(Records excerpted from a collection)
- - - - -

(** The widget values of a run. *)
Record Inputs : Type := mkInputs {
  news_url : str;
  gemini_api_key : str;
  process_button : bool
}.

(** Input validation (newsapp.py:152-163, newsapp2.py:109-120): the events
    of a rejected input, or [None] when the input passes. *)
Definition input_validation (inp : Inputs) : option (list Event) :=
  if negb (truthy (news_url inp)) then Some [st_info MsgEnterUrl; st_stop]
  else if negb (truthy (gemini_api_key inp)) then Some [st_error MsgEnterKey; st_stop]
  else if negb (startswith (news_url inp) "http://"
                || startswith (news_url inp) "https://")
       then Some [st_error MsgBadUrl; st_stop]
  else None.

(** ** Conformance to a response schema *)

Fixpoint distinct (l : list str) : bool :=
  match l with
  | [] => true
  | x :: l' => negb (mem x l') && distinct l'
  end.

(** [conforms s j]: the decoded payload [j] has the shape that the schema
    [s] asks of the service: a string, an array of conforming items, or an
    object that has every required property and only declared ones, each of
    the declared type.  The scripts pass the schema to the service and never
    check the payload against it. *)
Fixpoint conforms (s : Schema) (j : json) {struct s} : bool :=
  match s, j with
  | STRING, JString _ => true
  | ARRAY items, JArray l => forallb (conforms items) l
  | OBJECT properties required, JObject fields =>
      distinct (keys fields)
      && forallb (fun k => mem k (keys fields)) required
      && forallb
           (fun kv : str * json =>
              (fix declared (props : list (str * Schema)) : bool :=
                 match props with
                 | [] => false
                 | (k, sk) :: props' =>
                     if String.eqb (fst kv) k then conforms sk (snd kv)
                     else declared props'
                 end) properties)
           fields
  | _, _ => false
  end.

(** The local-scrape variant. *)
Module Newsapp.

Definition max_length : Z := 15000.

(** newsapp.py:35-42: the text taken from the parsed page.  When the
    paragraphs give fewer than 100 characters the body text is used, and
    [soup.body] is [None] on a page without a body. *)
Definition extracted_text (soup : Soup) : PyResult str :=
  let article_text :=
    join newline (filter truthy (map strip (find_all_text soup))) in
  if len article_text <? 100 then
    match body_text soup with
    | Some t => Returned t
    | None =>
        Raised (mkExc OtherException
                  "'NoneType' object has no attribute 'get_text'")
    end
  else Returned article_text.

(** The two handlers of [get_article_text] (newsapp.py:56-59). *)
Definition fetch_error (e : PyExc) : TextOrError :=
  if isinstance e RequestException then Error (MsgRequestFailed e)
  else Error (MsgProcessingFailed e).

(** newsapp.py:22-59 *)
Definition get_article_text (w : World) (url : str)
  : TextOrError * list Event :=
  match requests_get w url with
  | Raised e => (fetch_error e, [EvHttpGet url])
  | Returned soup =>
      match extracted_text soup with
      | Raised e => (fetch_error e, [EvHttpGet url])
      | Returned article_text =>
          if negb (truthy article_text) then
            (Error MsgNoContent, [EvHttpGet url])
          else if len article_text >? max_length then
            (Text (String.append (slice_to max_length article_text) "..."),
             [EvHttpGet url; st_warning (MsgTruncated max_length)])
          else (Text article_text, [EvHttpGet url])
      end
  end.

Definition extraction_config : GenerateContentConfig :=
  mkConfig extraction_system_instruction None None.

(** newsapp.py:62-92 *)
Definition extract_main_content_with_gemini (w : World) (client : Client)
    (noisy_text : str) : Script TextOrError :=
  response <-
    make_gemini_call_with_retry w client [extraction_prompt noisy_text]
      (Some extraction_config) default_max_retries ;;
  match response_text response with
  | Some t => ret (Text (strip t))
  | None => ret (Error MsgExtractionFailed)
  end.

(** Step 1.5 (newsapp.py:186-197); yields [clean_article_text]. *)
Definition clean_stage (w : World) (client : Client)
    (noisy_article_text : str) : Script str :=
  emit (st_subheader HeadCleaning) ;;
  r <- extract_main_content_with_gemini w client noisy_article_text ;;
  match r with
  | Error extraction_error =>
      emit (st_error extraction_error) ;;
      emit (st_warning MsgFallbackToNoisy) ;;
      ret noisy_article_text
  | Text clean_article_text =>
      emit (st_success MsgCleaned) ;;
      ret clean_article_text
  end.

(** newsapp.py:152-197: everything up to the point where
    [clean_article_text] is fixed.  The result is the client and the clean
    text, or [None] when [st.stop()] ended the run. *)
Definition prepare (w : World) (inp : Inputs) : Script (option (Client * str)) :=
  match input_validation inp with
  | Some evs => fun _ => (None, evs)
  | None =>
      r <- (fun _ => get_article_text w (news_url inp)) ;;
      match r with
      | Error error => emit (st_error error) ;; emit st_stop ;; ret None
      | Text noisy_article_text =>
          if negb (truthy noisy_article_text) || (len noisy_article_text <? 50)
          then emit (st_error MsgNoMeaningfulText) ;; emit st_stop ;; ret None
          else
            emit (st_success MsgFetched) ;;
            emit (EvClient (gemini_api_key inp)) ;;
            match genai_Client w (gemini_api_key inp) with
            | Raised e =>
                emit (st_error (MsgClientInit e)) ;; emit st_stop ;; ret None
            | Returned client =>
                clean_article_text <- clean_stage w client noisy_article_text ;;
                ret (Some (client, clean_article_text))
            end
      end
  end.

- - - - -

TRY IT:
Precisely the line with "emit (st_success MsgCleaned) ;;" and the lines after it, up to the last line of the entries above, are to be reproduced, and nothing more.

SOLVED PROBLEM:
      emit (st_success MsgCleaned) ;;
      ret clean_article_text
  end.

(** newsapp.py:152-197: everything up to the point where
    [clean_article_text] is fixed.  The result is the client and the clean
    text, or [None] when [st.stop()] ended the run. *)
Definition prepare (w : World) (inp : Inputs) : Script (option (Client * str)) :=
  match input_validation inp with
  | Some evs => fun _ => (None, evs)
  | None =>
      r <- (fun _ => get_article_text w (news_url inp)) ;;
      match r with
      | Error error => emit (st_error error) ;; emit st_stop ;; ret None
      | Text noisy_article_text =>
          if negb (truthy noisy_article_text) || (len noisy_article_text <? 50)
          then emit (st_error MsgNoMeaningfulText) ;; emit st_stop ;; ret None
          else
            emit (st_success MsgFetched) ;;
            emit (EvClient (gemini_api_key inp)) ;;
            match genai_Client w (gemini_api_key inp) with
            | Raised e =>
                emit (st_error (MsgClientInit e)) ;; emit st_stop ;; ret None
            | Returned client =>
                clean_article_text <- clean_stage w client noisy_article_text ;;
                ret (Some (client, clean_article_text))
            end
      end
  end.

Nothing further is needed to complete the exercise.